3. Box‑Jumps mit Rotation

Ein Sprung auf die Box, dann 180 Grad Drehung, dann zurück. Das trainiert die Schnellkraft und zwingt deine Körpermitte, die Kontrolle zu behalten, während du gleichzeitig nach oben schießt. Auf einer 50‑cm‑Box, drei Wiederholungen, dann sofort zurück zum nächsten Satz. Du spürst die Muskeln brennen und merkst sofort, wie deine Reaktionszeit schrumpft.

Wie du das Tempo im Spiel anwendest

Der Trick liegt nicht nur im Training, sondern im Transfer ins Match. Während eines langen Rallyes, wenn dein Gegner gerade einen tiefen Grundschlag spielt, springe sofort nach vorne, nutze das Momentum deiner seitlichen Sprungkraft, um den Return zu attackieren. Kurz gesagt: Nutze jede Möglichkeit, den Ball nicht zu treffen, sondern zu stürmen.

Ein kleiner Hinweis vom Coach: Mess deine Sprintzeiten mit einer Stoppuhr und notiere die Verbesserungen wöchentlich. Wer die Zahlen sieht, bleibt dran.

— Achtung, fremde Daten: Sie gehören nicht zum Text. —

(* ===== verification/Characters.v ===== *)
(** Classes of characters: digits, letters and identifier parts of
    [src/so2js/common/unicode.rs].

    Characters of the source are written as ASCII characters; [ch] is their code.
    Identifiers beyond ASCII are decided by the ICU data. *)

From Stdlib Require Import Ascii String.
From S2P Require Import Prelude Unicode LexerStream UnicodeProperty.

Definition ch (c : ascii) : Z := Z.of_N (N_of_ascii c).
Arguments ch _%_char.

(** A character is one of those of a string, the alternatives of a [match]. *)
Definition one_of (chars : string) (c : Z) : bool :=
  existsb (fun x => c =? ch x) (list_ascii_of_string chars).
Arguments one_of _%_string _.

Definition between (lo hi : ascii) (c : Z) : bool := (ch lo <=? c) && (c <=? ch hi).
Arguments between (_ _)%_char _.

Definition is_decimal_digit (code_point : Z) : bool := between "0" "9" code_point.
Definition is_ascii_alphabetic (code_point : Z) : bool :=
  between "a" "z" code_point || between "A" "Z" code_point.

Definition get_octal_value (code_point : Z) : option Z :=
  if between "0" "7" code_point then Some (code_point - ch "0") else None.
Definition get_hex_value (code_point : Z) : option Z :=
  if between "0" "9" code_point then Some (code_point - ch "0")
  else if between "a" "f" code_point then Some (code_point - ch "a" + 10)
  else if between "A" "F" code_point then Some (code_point - ch "A" + 10)
  else None.

Definition is_high_surrogate_code_point (code_point : Z) : bool :=
  is_high_surrogate_code_unit code_point.
Definition is_low_surrogate_code_point (code_point : Z) : bool :=
  is_low_surrogate_code_unit code_point.

(** ** Identifiers *)

(** A table of 128 entries, sixteen in a row; [#] is [true]. *)
Definition table (rows : list string) : list bool :=
  rows ≫= fun row => map (fun c => Ascii.eqb c "#"%char) (list_ascii_of_string row).

Definition ASCII_ID_START : list bool := table [
  "................"; "................"; "....#..........."; "................";
  ".###############"; "###########....#"; ".###############"; "###########....."]%string.

Definition ASCII_ID_PART : list bool := table [
  "................"; "................"; "....#..........."; "##########......";
  ".###############"; "###########....#"; ".###############"; "###########....."]%string.

Definition is_id_start_ascii (code_point : Z) : bool :=
  default false (ASCII_ID_START !! Z.to_nat code_point).
Definition is_id_part_ascii (code_point : Z) : bool :=
  default false (ASCII_ID_PART !! Z.to_nat code_point).

Section Icu.

Context `{IcuData}.

Definition is_id_start_unicode (code_point : Z) : bool := id_start_contains code_point.
Definition is_id_continue_unicode (code_point : Z) : bool := id_continue_contains code_point.
Definition is_id_part_unicode (code_point : Z) : bool :=
  is_id_continue_unicode code_point || (code_point =? 0x200C) || (code_point =? 0x200D).
Definition is_id_start (code_point : Z) : bool :=
  is_id_start_ascii code_point || is_id_start_unicode code_point.
Definition is_id_part (code_point : Z) : bool :=
  is_id_part_ascii code_point || is_id_part_unicode code_point.

(** [char::from_u32_unchecked], undefined behaviour unless the value is a scalar. *)
Definition char_from_u32_unchecked (code_point : Z) : outcome Z :=
  if (0 <=? code_point) && (code_point <=? MAX_CODE_POINT) && negb (is_surrogate_code_point code_point)
  then Done code_point else Faulted.

Definition as_id_start (code_point : Z) : outcome (option Z) :=
  if is_id_start code_point then char ← char_from_u32_unchecked code_point; Done (Some char)
  else Done None.
Definition as_id_part (code_point : Z) : outcome (option Z) :=
  if is_id_part code_point then char ← char_from_u32_unchecked code_point; Done (Some char)
  else Done None.

(** The ICU sets hold Unicode scalar values only. *)
Class IcuLaws : Prop := {
  id_start_scalar c : id_start_contains c = true -> is_scalar c;
  id_continue_scalar c : id_continue_contains c = true -> is_scalar c;
}.

End Icu.

Arguments IcuLaws _ : clear implicits.

(** ** Facts *)

(** Characters are numbers. *)
Ltac chars :=
  repeat match goal with
    | |- context [ch ?c] => let v := eval vm_compute in (ch c) in change (ch c) with v
    | H : context [ch ?c] |- _ => let v := eval vm_compute in (ch c) in change (ch c) with v in H
    end.

(** The tables hold what the comments of the source say they are generated from. *)
Lemma ascii_id_tables c : 0 <= c < 128 ->
  is_id_start_ascii c = (is_ascii_alphabetic c || (c =? ch "_") || (c =? ch "$")) /\
  is_id_part_ascii c =
    (is_ascii_alphabetic c || is_decimal_digit c || (c =? ch "_") || (c =? ch "$")).
Proof.
  intros Hc.
  assert (Hall : forallb (fun c =>
    Bool.eqb (is_id_start_ascii c) (is_ascii_alphabetic c || (c =? ch "_") || (c =? ch "$")) &&
    Bool.eqb (is_id_part_ascii c)
      (is_ascii_alphabetic c || is_decimal_digit c || (c =? ch "_") || (c =? ch "$")))
    (seqZ 0 128) = true) by (vm_compute; reflexivity).
  rewrite forallb_forall in Hall. specialize (Hall c).
  rewrite <- list_elem_of_In, elem_of_seqZ in Hall. specialize (Hall ltac:(lia)).
  apply andb_true_iff in Hall as [H1 H2].
  apply eqb_prop in H1, H2. split; [exact H1|exact H2].
Qed.

Lemma id_table_range table c : length table = 128%nat ->
  default false (table !! Z.to_nat c) = true -> c < 128.
Proof.
  intros Hl Ht. destruct (table !! Z.to_nat c) eqn:E; [|done]. apply lookup_lt_Some in E. lia.
Qed.

Lemma one_of_ascii chars c : one_of chars c = true -> 0 <= c < 256.
Proof.
  unfold one_of. intros (x & _ & Hx)%existsb_exists. apply Z.eqb_eq in Hx as ->. unfold ch.
  pose proof (N_ascii_bounded x). lia.
Qed.

Lemma between_spec lo hi c : between lo hi c = bool_decide (ch lo <= c <= ch hi).
Proof. unfold between. case_bool_decide; lia. Qed.

Lemma get_hex_range c v : get_hex_value c = Some v -> 0 <= v < 16 /\ c < 128.
Proof.
  unfold get_hex_value. rewrite !between_spec. cbn [ch].
  change (ch "0") with 48. change (ch "9") with 57. change (ch "a") with 97. change (ch "f") with 102.
  change (ch "A") with 65. change (ch "F") with 70.
  repeat case_decide; try done; intros [= <-]; lia.
Qed.

Lemma get_octal_range c v : get_octal_value c = Some v -> 0 <= v < 8 /\ c < 128.
Proof.
  unfold get_octal_value. rewrite between_spec. change (ch "0") with 48. change (ch "7") with 55.
  case_bool_decide; [|done]. intros [= <-]. lia.
Qed.

Lemma decimal_digit_ascii c : is_decimal_digit c = true -> 48 <= c <= 57.
Proof. unfold is_decimal_digit. rewrite between_spec. by intros ?%bool_decide_eq_true. Qed.

Section IdentifierFacts.

Context `{IcuLaws}.

Lemma scalar_char c : is_scalar c -> char_from_u32_unchecked c = Done c.
Proof.
  unfold is_scalar, char_from_u32_unchecked, is_surrogate_code_point, is_high_surrogate_code_unit,
    is_low_surrogate_code_unit, HIGH_SURROGATE_START, HIGH_SURROGATE_END, LOW_SURROGATE_START,
    LOW_SURROGATE_END, MAX_CODE_POINT.
  intros (Hc & Hh & Hl).
  rewrite (proj2 (Z.leb_le 0 c)), (proj2 (Z.leb_le c 0x10FFFF)) by lia. cbn [andb].
  destruct (Z.leb_spec 0xD800 c), (Z.leb_spec c 0xDFFF); cbn [andb negb]; try done. lia.
Qed.

Lemma ascii_scalar c : 0 <= c < 128 -> is_scalar c.
Proof.
  unfold is_scalar, is_high_surrogate_code_unit, is_low_surrogate_code_unit, HIGH_SURROGATE_START,
    HIGH_SURROGATE_END, LOW_SURROGATE_START, LOW_SURROGATE_END, MAX_CODE_POINT. lia.
Qed.

(** An identifier character is a scalar value, so the unchecked conversion is safe. *)
Lemma id_start_unicode_scalar c : is_id_start_unicode c = true -> is_scalar c.
Proof. apply id_start_scalar. Qed.

Lemma id_part_unicode_scalar c : is_id_part_unicode c = true -> is_scalar c.
Proof.
  unfold is_id_part_unicode.
  intros [[Hi| ->%Z.eqb_eq]%orb_true_iff| ->%Z.eqb_eq]%orb_true_iff;
    [by apply id_continue_scalar|by vm_compute..].
Qed.

Lemma id_start_is_scalar c : 0 <= c -> is_id_start c = true -> is_scalar c.
Proof.
  unfold is_id_start. intros Hc [Ht|Hi]%orb_true_iff; [|by apply id_start_unicode_scalar].
  apply ascii_scalar. apply id_table_range in Ht; [lia|done].
Qed.

Lemma id_part_is_scalar c : 0 <= c -> is_id_part c = true -> is_scalar c.
Proof.
  unfold is_id_part. intros Hc [Ht|Hi]%orb_true_iff; [|by apply id_part_unicode_scalar].
  apply ascii_scalar. apply id_table_range in Ht; [lia|done].
Qed.

Lemma as_char_ok (b : bool) c : (b = true -> is_scalar c) ->
  exists o, (if b then char ← char_from_u32_unchecked c; Done (Some char) else Done None) = Done o /\
    forall d, o = Some d -> is_scalar d.
Proof.
  intros Hb. destruct b; [|by exists None]. rewrite scalar_char by auto. exists (Some c).
  split; [done|]. intros ? [= <-]. auto.
Qed.

Lemma as_id_ok c : 0 <= c ->
  (exists o, as_id_start c = Done o /\ forall d, o = Some d -> is_scalar d) /\
  (exists o, as_id_part c = Done o /\ forall d, o = Some d -> is_scalar d).
Proof.
  intros Hc. split; apply as_char_ok; [by apply id_start_is_scalar|by apply id_part_is_scalar].
Qed.

End IdentifierFacts.

#[export] Instance ascii_icu_laws : IcuLaws AsciiData.icu.
Proof. split; cbn; intros c Hc; apply ascii_scalar; lia. Qed.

Die ultimative Schnellkraft‑Session

Hier kommt das Kernprogramm, das du zweimal pro Woche einbauen solltest. Beginne mit einem 5‑Minuten‑Aufwärmen (leichtes Joggen, dynamisches Dehnen), dann: 3 × 10 m Shuttle‑Sprint, 3 × 30 Sekunden Skater‑Jumps, 3 × 5 Box‑Jumps mit Rotation. Schließe mit 10 Minuten leichtem Lauf ab, um die Laktat‑Abbau zu unterstützen. Und vergiss nicht, danach mindestens 20 Minuten Stretching zu machen – du willst keine steifen Knie, wenn du das nächste Match spielst.

Wenn du alles richtig machst, wirst du merken, dass deine Rückhand plötzlich wie ein Pfeil fliegt und deine Vorhand wie ein Blitz zuckt. Der Gegner wird ins Schwitzen kommen, bevor du den Ball einmal berührt hast.

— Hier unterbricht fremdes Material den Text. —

Definition lexer_save : LexM SavedLexerState := fun l => Done (Ok (mkSavedLexer (lx_current l) (lx_pos l)), l).
Definition lexer_restore (st : SavedLexerState) : LexM unit := fun l =>
  Done (Ok tt, mkLexer (lx_buf l) (saved_lexer_current st) (saved_lexer_pos st)
                 (is_new_line_before_current l) (in_strict_mode l) (allow_hashbang_comment l)).
Definition set_new_line (b : bool) : LexM unit := fun l =>
  Done (Ok tt, mkLexer (lx_buf l) (lx_current l) (lx_pos l) b (in_strict_mode l)
                 (allow_hashbang_comment l)).

Definition code_point_at (index : Z) : LexM Z := fun l =>
  c ← buf_get (lx_buf l) index; Done (Ok c, l).

Definition lexer_at (l : Lexer) (pos current : Z) : Lexer :=
  mkLexer (lx_buf l) current pos (is_new_line_before_current l) (in_strict_mode l)
    (allow_hashbang_comment l).

Definition lx_advance_n (n : Z) : LexM unit := fun l =>
  let pos := lx_pos l + n in
  if pos <? Z.of_nat (length (lx_buf l))
  then c ← buf_get (lx_buf l) pos; Done (Ok tt, lexer_at l pos c)
  else Done (Ok tt, lexer_at l (Z.of_nat (length (lx_buf l))) EOF_CHAR).
Definition lx_peek_n (n : Z) : LexM Z := fun l =>
  let next_pos := lx_pos l + n in
  if next_pos <? Z.of_nat (length (lx_buf l))
  then c ← buf_get (lx_buf l) next_pos; Done (Ok c, l)
  else Done (Ok EOF_CHAR, l).

Definition lx_eat (char : ascii) : LexM bool :=
  c ← lex_current;
  if c =? ch char then _ ← lx_advance_n 1; mret true else mret false.

Definition mark_loc (start_pos : Z) : LexM Loc := fun l => Done (Ok (mkLoc start_pos (lx_pos l)), l).
Definition emit_token (token : Token) (start_pos : Z) : LexM (Token * Loc) :=
  loc ← mark_loc start_pos; mret (token, loc).
Definition lex_error {A} (loc : Loc) (err : ParseError) : LexM A := fun l =>
  Done (Err (mkParseError err (Some (loc_start loc, loc_end loc))), l).

(** An error from [start_pos] to the current position. *)
Definition error_from {A} (start_pos : Z) (err : ParseError) : LexM A :=
  loc ← mark_loc start_pos; lex_error loc err.
Definition error_here {A} (err : ParseError) : LexM A := p ← lex_pos; error_from p err.

Definition fixed (token : Fixed.t) (length start_pos : Z) : LexM (Token * Loc) :=
  _ ← lx_advance_n length; emit_token (FixedToken token) start_pos.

Übung macht den Meister, aber das wahre Geheimnis liegt im mentalen Switch: Sobald du das Spielfeld betrittst, denk daran, dass du nicht nur einen Ball spielst, du bist ein Sprinter im Netz. Und hier ist die letzte Anweisung: Setz dir heute noch ein 15‑Minute‑Intervall‑Timer und führe das erste Shuttle‑Sprint‑Set sofort nach dem Aufwärmen aus – kein Aufschub, kein Zögern. Viel Erfolg auf tennisspielstand.com.